━━━ DATA FOR THE TASK

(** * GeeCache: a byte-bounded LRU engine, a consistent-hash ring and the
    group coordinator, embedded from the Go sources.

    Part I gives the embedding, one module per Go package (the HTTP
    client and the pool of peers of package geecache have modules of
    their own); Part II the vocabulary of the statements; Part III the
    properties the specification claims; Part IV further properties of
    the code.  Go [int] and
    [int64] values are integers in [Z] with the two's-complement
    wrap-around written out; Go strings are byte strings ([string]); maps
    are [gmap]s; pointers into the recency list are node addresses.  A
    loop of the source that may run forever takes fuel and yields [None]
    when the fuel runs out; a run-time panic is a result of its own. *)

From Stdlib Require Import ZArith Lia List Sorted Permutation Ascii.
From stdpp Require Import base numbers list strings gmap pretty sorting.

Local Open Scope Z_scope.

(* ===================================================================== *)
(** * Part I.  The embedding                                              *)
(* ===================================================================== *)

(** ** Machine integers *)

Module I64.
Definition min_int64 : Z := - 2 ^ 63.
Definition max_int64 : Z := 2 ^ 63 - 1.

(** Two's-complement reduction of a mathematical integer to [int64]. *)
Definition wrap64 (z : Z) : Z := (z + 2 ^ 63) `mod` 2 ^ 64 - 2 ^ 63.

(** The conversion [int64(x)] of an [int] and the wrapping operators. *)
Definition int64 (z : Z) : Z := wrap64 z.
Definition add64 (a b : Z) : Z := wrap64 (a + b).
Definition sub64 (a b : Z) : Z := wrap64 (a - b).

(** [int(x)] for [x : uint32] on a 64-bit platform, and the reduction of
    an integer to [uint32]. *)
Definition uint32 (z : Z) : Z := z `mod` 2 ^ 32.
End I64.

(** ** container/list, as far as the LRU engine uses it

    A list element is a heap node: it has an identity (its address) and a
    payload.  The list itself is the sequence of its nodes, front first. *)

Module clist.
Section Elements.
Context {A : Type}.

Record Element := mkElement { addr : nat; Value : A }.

━━━━━━
━━━ DATA FOR THE TASK

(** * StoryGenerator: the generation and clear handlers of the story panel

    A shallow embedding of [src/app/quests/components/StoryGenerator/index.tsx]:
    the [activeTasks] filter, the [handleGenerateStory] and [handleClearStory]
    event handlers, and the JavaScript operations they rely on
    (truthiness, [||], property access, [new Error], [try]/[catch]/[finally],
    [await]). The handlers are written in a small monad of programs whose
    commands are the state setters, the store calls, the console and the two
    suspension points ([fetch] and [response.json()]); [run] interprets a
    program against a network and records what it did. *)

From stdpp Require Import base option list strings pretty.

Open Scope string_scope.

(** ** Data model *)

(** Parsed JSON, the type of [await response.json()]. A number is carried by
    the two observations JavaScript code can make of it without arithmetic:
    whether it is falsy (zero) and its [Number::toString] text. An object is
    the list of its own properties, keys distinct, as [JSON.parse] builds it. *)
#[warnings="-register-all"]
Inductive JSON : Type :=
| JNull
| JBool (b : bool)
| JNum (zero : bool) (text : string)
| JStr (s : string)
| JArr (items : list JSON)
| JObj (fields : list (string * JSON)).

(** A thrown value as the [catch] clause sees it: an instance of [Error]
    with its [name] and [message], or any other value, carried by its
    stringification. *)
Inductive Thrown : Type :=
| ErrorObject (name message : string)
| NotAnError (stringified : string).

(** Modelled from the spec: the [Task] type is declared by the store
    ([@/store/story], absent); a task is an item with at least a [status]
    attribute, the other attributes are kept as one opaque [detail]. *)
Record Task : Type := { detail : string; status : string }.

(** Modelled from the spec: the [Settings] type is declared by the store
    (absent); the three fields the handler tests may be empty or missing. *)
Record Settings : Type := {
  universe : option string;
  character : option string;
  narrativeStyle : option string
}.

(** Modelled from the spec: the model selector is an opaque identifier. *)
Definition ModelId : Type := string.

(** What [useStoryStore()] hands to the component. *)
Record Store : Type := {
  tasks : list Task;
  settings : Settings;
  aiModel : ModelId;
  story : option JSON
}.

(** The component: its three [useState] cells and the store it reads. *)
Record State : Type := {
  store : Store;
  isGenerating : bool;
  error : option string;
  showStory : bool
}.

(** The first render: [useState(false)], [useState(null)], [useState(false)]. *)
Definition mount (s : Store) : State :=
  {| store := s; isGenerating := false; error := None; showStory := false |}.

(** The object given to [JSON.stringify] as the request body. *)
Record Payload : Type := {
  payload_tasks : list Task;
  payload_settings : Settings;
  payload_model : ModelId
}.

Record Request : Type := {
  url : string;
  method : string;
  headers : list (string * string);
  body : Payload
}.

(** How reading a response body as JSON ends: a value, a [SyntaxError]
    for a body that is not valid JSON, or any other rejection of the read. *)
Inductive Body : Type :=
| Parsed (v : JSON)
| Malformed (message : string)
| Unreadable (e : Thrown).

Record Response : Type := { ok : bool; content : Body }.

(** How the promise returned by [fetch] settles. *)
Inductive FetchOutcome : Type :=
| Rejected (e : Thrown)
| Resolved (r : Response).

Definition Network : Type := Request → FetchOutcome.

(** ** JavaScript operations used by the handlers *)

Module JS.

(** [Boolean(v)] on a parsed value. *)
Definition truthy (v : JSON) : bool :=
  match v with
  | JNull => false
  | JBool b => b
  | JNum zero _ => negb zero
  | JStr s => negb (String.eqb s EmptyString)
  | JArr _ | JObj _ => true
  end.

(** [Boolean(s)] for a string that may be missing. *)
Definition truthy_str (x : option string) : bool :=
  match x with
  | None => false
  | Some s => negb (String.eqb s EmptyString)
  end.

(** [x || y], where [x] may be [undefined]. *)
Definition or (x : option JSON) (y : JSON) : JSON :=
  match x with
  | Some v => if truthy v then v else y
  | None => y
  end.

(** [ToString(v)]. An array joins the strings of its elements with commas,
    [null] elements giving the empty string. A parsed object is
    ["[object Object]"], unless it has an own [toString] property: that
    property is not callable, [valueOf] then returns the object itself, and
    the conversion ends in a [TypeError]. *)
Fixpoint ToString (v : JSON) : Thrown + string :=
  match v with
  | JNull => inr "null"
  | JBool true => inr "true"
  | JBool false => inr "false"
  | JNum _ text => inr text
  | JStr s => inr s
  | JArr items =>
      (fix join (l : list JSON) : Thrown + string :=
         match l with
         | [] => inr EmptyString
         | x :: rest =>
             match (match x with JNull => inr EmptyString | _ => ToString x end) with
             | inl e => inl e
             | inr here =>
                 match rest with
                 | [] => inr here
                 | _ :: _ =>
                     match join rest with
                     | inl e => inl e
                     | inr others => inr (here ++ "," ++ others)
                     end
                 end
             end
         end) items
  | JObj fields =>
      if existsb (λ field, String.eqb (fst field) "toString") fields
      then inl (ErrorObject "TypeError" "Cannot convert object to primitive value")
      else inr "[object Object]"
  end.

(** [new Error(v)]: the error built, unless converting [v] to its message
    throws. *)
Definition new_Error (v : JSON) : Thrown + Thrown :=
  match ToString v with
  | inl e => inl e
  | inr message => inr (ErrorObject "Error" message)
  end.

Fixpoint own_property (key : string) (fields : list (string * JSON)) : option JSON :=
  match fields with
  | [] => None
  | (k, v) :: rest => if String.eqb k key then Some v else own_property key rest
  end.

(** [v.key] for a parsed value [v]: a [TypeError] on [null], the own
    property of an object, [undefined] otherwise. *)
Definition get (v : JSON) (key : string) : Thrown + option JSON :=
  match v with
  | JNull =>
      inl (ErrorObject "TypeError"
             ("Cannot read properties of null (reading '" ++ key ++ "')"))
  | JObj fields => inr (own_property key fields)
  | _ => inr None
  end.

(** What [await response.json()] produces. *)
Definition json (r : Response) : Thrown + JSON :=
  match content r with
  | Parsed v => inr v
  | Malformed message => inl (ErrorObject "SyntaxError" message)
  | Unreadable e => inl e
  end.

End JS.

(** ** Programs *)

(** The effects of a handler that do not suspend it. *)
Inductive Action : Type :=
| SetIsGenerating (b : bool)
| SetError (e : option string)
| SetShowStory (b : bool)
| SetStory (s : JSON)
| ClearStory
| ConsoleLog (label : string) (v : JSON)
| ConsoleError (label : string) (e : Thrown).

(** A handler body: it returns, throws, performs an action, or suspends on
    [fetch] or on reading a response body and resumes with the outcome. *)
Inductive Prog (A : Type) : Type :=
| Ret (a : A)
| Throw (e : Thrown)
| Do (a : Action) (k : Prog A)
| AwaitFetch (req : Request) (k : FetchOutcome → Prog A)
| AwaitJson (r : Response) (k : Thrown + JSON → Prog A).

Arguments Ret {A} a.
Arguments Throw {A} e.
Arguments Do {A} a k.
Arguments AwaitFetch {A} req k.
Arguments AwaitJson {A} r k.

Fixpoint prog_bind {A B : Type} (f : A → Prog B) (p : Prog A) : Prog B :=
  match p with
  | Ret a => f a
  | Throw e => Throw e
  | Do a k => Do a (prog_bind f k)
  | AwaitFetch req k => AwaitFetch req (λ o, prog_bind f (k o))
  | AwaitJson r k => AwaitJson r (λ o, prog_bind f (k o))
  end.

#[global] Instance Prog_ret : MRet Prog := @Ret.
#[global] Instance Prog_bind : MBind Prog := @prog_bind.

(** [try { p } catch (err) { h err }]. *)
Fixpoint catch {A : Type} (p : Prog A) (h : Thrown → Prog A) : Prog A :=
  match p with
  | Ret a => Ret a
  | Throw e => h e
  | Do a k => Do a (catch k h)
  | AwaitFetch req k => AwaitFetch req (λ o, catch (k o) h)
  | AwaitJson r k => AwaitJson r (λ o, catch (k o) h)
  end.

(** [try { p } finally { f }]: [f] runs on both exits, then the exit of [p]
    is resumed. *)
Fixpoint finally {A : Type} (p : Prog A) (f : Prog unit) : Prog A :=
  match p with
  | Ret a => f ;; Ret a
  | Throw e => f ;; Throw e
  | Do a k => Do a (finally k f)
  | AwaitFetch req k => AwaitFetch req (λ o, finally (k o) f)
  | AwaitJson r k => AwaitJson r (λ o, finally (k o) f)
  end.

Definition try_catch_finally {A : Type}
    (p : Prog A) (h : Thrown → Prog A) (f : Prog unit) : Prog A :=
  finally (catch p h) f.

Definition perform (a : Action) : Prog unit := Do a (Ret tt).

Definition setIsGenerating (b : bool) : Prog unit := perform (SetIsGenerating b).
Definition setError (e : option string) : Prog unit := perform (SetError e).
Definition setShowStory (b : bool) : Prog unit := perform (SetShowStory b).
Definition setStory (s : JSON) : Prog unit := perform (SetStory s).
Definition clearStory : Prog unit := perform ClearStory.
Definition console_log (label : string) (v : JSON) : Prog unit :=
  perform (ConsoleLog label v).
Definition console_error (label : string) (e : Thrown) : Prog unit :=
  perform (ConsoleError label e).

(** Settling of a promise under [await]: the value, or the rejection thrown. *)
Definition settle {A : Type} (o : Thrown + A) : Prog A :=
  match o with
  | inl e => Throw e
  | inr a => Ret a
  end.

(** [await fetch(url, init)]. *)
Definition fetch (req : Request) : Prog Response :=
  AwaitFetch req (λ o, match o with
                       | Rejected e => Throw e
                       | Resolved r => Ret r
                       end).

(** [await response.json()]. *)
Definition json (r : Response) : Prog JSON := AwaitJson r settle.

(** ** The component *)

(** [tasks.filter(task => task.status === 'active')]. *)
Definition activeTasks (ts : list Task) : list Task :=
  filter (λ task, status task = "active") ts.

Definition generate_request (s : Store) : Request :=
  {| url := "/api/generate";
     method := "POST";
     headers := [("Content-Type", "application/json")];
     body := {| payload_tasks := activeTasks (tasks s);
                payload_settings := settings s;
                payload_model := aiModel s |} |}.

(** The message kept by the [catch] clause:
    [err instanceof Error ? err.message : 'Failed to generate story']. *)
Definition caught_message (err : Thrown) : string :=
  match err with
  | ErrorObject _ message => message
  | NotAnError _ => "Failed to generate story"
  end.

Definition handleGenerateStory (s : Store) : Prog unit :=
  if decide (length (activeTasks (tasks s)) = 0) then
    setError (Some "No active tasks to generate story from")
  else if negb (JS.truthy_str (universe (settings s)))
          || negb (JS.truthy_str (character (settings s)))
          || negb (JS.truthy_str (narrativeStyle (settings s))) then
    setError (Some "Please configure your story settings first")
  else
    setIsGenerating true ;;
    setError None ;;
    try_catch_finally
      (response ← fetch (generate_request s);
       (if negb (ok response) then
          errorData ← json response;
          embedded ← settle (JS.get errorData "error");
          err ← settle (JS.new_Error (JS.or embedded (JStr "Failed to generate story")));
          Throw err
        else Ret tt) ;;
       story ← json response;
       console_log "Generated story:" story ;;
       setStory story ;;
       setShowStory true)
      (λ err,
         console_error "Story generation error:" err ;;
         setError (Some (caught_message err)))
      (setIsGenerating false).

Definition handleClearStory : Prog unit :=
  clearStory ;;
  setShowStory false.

━━━━━━
━━━ DATA FOR THE TASK

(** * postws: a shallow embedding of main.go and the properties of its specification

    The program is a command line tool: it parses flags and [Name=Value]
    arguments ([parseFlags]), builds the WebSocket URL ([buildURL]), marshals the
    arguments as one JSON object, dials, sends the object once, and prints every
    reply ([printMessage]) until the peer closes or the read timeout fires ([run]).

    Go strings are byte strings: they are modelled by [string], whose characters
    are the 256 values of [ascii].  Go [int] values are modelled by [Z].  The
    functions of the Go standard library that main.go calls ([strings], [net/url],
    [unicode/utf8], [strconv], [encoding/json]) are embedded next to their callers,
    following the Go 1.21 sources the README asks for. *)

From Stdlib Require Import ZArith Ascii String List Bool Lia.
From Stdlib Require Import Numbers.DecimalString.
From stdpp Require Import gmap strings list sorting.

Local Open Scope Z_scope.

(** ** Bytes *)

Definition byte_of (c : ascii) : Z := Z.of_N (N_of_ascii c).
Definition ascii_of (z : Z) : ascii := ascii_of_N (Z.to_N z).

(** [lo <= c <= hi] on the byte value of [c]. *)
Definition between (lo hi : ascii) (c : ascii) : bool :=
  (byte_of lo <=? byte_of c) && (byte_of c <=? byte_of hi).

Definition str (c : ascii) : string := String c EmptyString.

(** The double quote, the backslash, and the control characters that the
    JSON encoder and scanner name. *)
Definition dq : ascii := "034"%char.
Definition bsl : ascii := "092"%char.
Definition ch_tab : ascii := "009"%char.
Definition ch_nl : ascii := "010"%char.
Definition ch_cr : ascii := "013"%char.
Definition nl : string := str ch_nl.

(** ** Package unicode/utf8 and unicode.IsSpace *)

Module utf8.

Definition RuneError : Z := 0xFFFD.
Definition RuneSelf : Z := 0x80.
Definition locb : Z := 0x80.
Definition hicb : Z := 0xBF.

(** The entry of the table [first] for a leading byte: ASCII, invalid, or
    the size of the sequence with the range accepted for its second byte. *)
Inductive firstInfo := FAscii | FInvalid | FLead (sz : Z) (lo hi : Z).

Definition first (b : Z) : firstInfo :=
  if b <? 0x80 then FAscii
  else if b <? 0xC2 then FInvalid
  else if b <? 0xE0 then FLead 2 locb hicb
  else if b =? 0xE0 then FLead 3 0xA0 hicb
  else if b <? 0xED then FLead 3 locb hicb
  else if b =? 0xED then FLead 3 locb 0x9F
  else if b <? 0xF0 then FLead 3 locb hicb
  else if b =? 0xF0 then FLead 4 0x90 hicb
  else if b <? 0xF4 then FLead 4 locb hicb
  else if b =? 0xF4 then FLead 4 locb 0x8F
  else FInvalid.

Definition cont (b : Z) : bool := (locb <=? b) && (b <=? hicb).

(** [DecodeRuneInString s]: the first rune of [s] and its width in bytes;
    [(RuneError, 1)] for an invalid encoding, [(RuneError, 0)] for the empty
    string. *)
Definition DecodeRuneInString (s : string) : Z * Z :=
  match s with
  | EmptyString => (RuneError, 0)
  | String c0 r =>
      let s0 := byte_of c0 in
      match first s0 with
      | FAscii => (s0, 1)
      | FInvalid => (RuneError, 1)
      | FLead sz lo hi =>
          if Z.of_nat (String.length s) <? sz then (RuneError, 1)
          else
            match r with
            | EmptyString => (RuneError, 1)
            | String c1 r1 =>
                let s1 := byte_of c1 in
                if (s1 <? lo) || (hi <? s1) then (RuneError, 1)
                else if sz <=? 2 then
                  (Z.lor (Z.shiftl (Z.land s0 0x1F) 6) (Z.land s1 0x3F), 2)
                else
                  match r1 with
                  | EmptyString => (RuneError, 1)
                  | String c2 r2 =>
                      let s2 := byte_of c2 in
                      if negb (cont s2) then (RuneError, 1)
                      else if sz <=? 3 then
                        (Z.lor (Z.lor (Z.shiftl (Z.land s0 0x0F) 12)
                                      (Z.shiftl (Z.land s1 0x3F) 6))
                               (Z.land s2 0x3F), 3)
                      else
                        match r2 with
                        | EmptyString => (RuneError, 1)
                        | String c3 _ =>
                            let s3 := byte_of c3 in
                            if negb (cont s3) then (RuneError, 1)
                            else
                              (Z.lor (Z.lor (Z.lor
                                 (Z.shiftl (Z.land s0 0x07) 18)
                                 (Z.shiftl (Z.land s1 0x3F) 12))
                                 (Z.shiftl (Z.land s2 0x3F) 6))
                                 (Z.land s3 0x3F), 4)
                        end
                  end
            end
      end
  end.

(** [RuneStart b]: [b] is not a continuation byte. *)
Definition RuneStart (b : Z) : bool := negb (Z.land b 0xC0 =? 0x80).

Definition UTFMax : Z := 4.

━━━━━━

Take the entries above and return only the lines from the one with "[fetch] or on" to the one with "req (λ o, prog_bind f (k o))", both included, unchanged.

    [fetch] or on reading a response body and resumes with the outcome. *)
Inductive Prog (A : Type) : Type :=
| Ret (a : A)
| Throw (e : Thrown)
| Do (a : Action) (k : Prog A)
| AwaitFetch (req : Request) (k : FetchOutcome → Prog A)
| AwaitJson (r : Response) (k : Thrown + JSON → Prog A).

Arguments Ret {A} a.
Arguments Throw {A} e.
Arguments Do {A} a k.
Arguments AwaitFetch {A} req k.
Arguments AwaitJson {A} r k.

Fixpoint prog_bind {A B : Type} (f : A → Prog B) (p : Prog A) : Prog B :=
  match p with
  | Ret a => f a
  | Throw e => Throw e
  | Do a k => Do a (prog_bind f k)
  | AwaitFetch req k => AwaitFetch req (λ o, prog_bind f (k o))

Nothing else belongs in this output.